Repeat the records below verbatim.

*** Records shown ***

(** X13.  A positive amount is never written as ["0"].  For a positive
    integer amount and at most 255 decimals (the range of the ERC-20
    [decimals]), the number parsed is not zero, so [formatTokenAmount]
    does not take its zero branch; and under 1000 its text, in scientific
    or in fixed notation, is longer than one character. *)
Theorem positive_amount_never_shown_as_zero (amount : Z) (decimals : nat) :
  (0 < amount)%Z ->
  (decimals <= 255)%nat ->
  let num := parseFloat (formatUnits amount decimals) in
  is_zero num = false
  /\ (lt num lit_1000 = true ->
      formatTokenAmount amount decimals <> "0"%string
      /\ (1 < String.length (formatTokenAmount amount decimals))%nat).
Proof.
  intros Hpos Hdec num.
  pose proof (parseFloat_formatUnits amount decimals ltac:(lia)) as Hnum.
  set (v := inject_Z amount / inject_Z (10 ^ Z.of_nat decimals)) in *.
  fold num in Hnum.
  assert (Hden : 0 < inject_Z (10 ^ Z.of_nat decimals)).
  { change 0 with (inject_Z 0). apply inject_Z_lt, Z.pow_pos_nonneg; lia. }
  assert (Hv : 1 # 10 ^ 255 <= v).
  { unfold v. apply Qle_shift_div_l; [exact Hden|].
    apply Qle_trans with (y := (1 # 10 ^ 255) * inject_Z (10 ^ 255)).
    - apply Qmult_le_l; [reflexivity|]. apply inject_Z_le.
      apply Z.pow_le_mono_r; lia.
    - apply Qle_trans with (y := 1); [vm_compute; discriminate|].
      change 1 with (inject_Z 1). apply inject_Z_le. lia. }
  assert (Hvpos : 0 < v) by (eapply Qlt_le_trans; [|exact Hv]; reflexivity).
  assert (Hz : is_zero num = false).
  { rewrite Hnum. apply (of_rational_nonzero (1 # 10 ^ 255));
      [reflexivity | apply rounded_smallest_unit_pos | exact Hv]. }
  split; [exact Hz|]. intros Hlt.
  assert (Hlen : (1 < String.length (formatTokenAmount amount decimals))%nat).
  { unfold formatTokenAmount. cbv zeta. fold num. rewrite Hz, Hlt.
    assert (Hfin : exists x, num = Finite x /\ 0 <= x).
    { rewrite Hnum, of_rational_pos by exact Hvpos. rewrite round_pos_rounded.
      destruct (Qle_bool (pow2 1024) (rounded v)) eqn:Hinf.
      - exfalso. rewrite Hnum, of_rational_pos, round_pos_rounded, Hinf in Hlt
          by exact Hvpos. discriminate.
      - eexists. split; [reflexivity | apply rounded_nonneg, Hvpos]. }
    destruct Hfin as (x & Hx & Hx0). rewrite Hx.
    destruct (lt (Finite x) lit_0_0001); [apply toExponential_length|].
    destruct (lt (Finite x) lit_1).
    - destruct (toFixed_shape 6 x ltac:(lia) Hx0) as (a & b & Heq & Hb & Ha).
      rewrite Heq, !string_length_app. cbn [String.length]. lia.
    - destruct (toFixed_shape 4 x ltac:(lia) Hx0) as (a & b & Heq & Hb & Ha).
      rewrite Heq, !string_length_app. cbn [String.length]. lia. }
  split; [|exact Hlen].
  intros Heq. rewrite Heq in Hlen. cbn in Hlen. lia.
Qed.

End NeverZero.

(** X13 on the smallest amount of a token with 255 decimals. *)
Lemma positive_amount_never_shown_as_zero_sample :
  JsNumber.is_zero (JsNumber.parseFloat (Contracts.formatUnits 1 255)) = false
  /\ Contracts.formatTokenAmount (H := Samples.intl) 1 255 <> "0".
Proof.
  destruct (positive_amount_never_shown_as_zero (H := Samples.intl) 1 255
              ltac:(lia) ltac:(lia)) as [Hz Hshown].
  split; [exact Hz|].
  exact (proj1 (Hshown ltac:(vm_compute; reflexivity))).
Defined.

(* ===================================================================== *)
(** * The Farcaster hook *)
(* ===================================================================== *)

Section HookFacts.
Import Farcaster.
Context `{Client}.

Implicit Types (s : Session) (params : TransactionParams).

(** What the page needs of [sendTransaction]: the state of the hook is
    left alone, the calls are provider calls, and a hash comes from a
    transaction sent from the wallet. *)
Lemma sendTransaction_calls params s :
  let '(result, s') := sendTransaction params s in
  state s' = state s
  /\ exists made,
       calls s' = calls s ++ made
       /\ Forall (fun c => match c with
                           | ChainId | SwitchEthereumChain _ | SendTransaction _ => True
                           | _ => False
                           end) made
       /\ (forall hash,
             result = TxSuccess hash ->
             exists connected tx,
               wallet (state s) = Some connected
               /\ tx_from tx = wallet_address connected
               /\ tx_to tx = params_to params
               /\ tx_data tx = params_data params
               /\ SendTransaction tx ∈ made).
Proof.
  assert (Hfail : forall e hash, transaction_failed e <> TxSuccess hash).
  { intros [m|] hash; cbn; [|discriminate].
    destruct (_ || _); [discriminate|].
    destruct (JsText.includes "revert" m); discriminate. }
  unfold sendTransaction, await.
  destruct (isInFrame (state s)) eqn:Hframe;
    [destruct (wallet (state s)) as [connected|] eqn:Hwallet|];
    [destruct (getEthereumProvider s) as [[|]|] eqn:Hprovider| |].
  all: repeat (cbn [world state calls];
               match goal with
               | |- context [eth_chainId ?w] =>
                   destruct (eth_chainId w) as [? [?|?]]
               | |- context [wallet_switchEthereumChain ?w ?c] =>
                   destruct (wallet_switchEthereumChain w c) as [? [[]|?]]
               | |- context [eth_sendTransaction ?w ?t] =>
                   destruct (eth_sendTransaction w t) as [? [?|?]]
               | |- context [if negb ?b then _ else _] => destruct b; cbn [negb]
               end).
  all: cbv beta iota zeta.
  all: split; [reflexivity|].
  all: eexists; split;
    [first [symmetry; apply app_nil_r | rewrite <- ?app_assoc; reflexivity]|].
  all: split; [repeat constructor|].
  all: intros hash Hr;
    first [discriminate
          | exfalso; exact (Hfail _ _ Hr)
          | do 2 eexists; split; [reflexivity|];
            split; [|split; [|split]];
            [| | | repeat constructor]; reflexivity].
Qed.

*** End of Records shown ***

**Answer below**
(** X13.  A positive amount is never written as ["0"].  For a positive
    integer amount and at most 255 decimals (the range of the ERC-20
    [decimals]), the number parsed is not zero, so [formatTokenAmount]
    does not take its zero branch; and under 1000 its text, in scientific
    or in fixed notation, is longer than one character. *)
Theorem positive_amount_never_shown_as_zero (amount : Z) (decimals : nat) :
  (0 < amount)%Z ->
  (decimals <= 255)%nat ->
  let num := parseFloat (formatUnits amount decimals) in
  is_zero num = false
  /\ (lt num lit_1000 = true ->
      formatTokenAmount amount decimals <> "0"%string
      /\ (1 < String.length (formatTokenAmount amount decimals))%nat).
Proof.
  intros Hpos Hdec num.
  pose proof (parseFloat_formatUnits amount decimals ltac:(lia)) as Hnum.
  set (v := inject_Z amount / inject_Z (10 ^ Z.of_nat decimals)) in *.
  fold num in Hnum.
  assert (Hden : 0 < inject_Z (10 ^ Z.of_nat decimals)).
  { change 0 with (inject_Z 0). apply inject_Z_lt, Z.pow_pos_nonneg; lia. }
  assert (Hv : 1 # 10 ^ 255 <= v).
  { unfold v. apply Qle_shift_div_l; [exact Hden|].
    apply Qle_trans with (y := (1 # 10 ^ 255) * inject_Z (10 ^ 255)).
    - apply Qmult_le_l; [reflexivity|]. apply inject_Z_le.
      apply Z.pow_le_mono_r; lia.
    - apply Qle_trans with (y := 1); [vm_compute; discriminate|].
      change 1 with (inject_Z 1). apply inject_Z_le. lia. }
  assert (Hvpos : 0 < v) by (eapply Qlt_le_trans; [|exact Hv]; reflexivity).
  assert (Hz : is_zero num = false).
  { rewrite Hnum. apply (of_rational_nonzero (1 # 10 ^ 255));
      [reflexivity | apply rounded_smallest_unit_pos | exact Hv]. }
  split; [exact Hz|]. intros Hlt.
  assert (Hlen : (1 < String.length (formatTokenAmount amount decimals))%nat).
  { unfold formatTokenAmount. cbv zeta. fold num. rewrite Hz, Hlt.
    assert (Hfin : exists x, num = Finite x /\ 0 <= x).
    { rewrite Hnum, of_rational_pos by exact Hvpos. rewrite round_pos_rounded.
      destruct (Qle_bool (pow2 1024) (rounded v)) eqn:Hinf.
      - exfalso. rewrite Hnum, of_rational_pos, round_pos_rounded, Hinf in Hlt
          by exact Hvpos. discriminate.
      - eexists. split; [reflexivity | apply rounded_nonneg, Hvpos]. }
    destruct Hfin as (x & Hx & Hx0). rewrite Hx.
    destruct (lt (Finite x) lit_0_0001); [apply toExponential_length|].
    destruct (lt (Finite x) lit_1).
    - destruct (toFixed_shape 6 x ltac:(lia) Hx0) as (a & b & Heq & Hb & Ha).
      rewrite Heq, !string_length_app. cbn [String.length]. lia.
    - destruct (toFixed_shape 4 x ltac:(lia) Hx0) as (a & b & Heq & Hb & Ha).
      rewrite Heq, !string_length_app. cbn [String.length]. lia. }
  split; [|exact Hlen].
  intros Heq. rewrite Heq in Hlen. cbn in Hlen. lia.
Qed.

End NeverZero.

(** X13 on the smallest amount of a token with 255 decimals. *)
Lemma positive_amount_never_shown_as_zero_sample :
  JsNumber.is_zero (JsNumber.parseFloat (Contracts.formatUnits 1 255)) = false
  /\ Contracts.formatTokenAmount (H := Samples.intl) 1 255 <> "0".
Proof.
  destruct (positive_amount_never_shown_as_zero (H := Samples.intl) 1 255
              ltac:(lia) ltac:(lia)) as [Hz Hshown].
  split; [exact Hz|].
  exact (proj1 (Hshown ltac:(vm_compute; reflexivity))).
Defined.

(* ===================================================================== *)
(** * The Farcaster hook *)
(* ===================================================================== *)

Section HookFacts.
Import Farcaster.
Context `{Client}.

Implicit Types (s : Session) (params : TransactionParams).

(** What the page needs of [sendTransaction]: the state of the hook is
    left alone, the calls are provider calls, and a hash comes from a
    transaction sent from the wallet. *)
Lemma sendTransaction_calls params s :
  let '(result, s') := sendTransaction params s in
  state s' = state s
  /\ exists made,
       calls s' = calls s ++ made
       /\ Forall (fun c => match c with
                           | ChainId | SwitchEthereumChain _ | SendTransaction _ => True
                           | _ => False
                           end) made
       /\ (forall hash,
             result = TxSuccess hash ->
             exists connected tx,
               wallet (state s) = Some connected
               /\ tx_from tx = wallet_address connected
               /\ tx_to tx = params_to params
               /\ tx_data tx = params_data params
               /\ SendTransaction tx ∈ made).
Proof.
  assert (Hfail : forall e hash, transaction_failed e <> TxSuccess hash).
  { intros [m|] hash; cbn; [|discriminate].
    destruct (_ || _); [discriminate|].
    destruct (JsText.includes "revert" m); discriminate. }
  unfold sendTransaction, await.
  destruct (isInFrame (state s)) eqn:Hframe;
    [destruct (wallet (state s)) as [connected|] eqn:Hwallet|];
    [destruct (getEthereumProvider s) as [[|]|] eqn:Hprovider| |].
  all: repeat (cbn [world state calls];
               match goal with
               | |- context [eth_chainId ?w] =>
                   destruct (eth_chainId w) as [? [?|?]]
               | |- context [wallet_switchEthereumChain ?w ?c] =>
                   destruct (wallet_switchEthereumChain w c) as [? [[]|?]]
               | |- context [eth_sendTransaction ?w ?t] =>
                   destruct (eth_sendTransaction w t) as [? [?|?]]
               | |- context [if negb ?b then _ else _] => destruct b; cbn [negb]
               end).
  all: cbv beta iota zeta.
  all: split; [reflexivity|].
  all: eexists; split;
    [first [symmetry; apply app_nil_r | rewrite <- ?app_assoc; reflexivity]|].
  all: split; [repeat constructor|].
  all: intros hash Hr;
    first [discriminate
          | exfalso; exact (Hfail _ _ Hr)
          | do 2 eexists; split; [reflexivity|];
            split; [|split; [|split]];
            [| | | repeat constructor]; reflexivity].
Qed.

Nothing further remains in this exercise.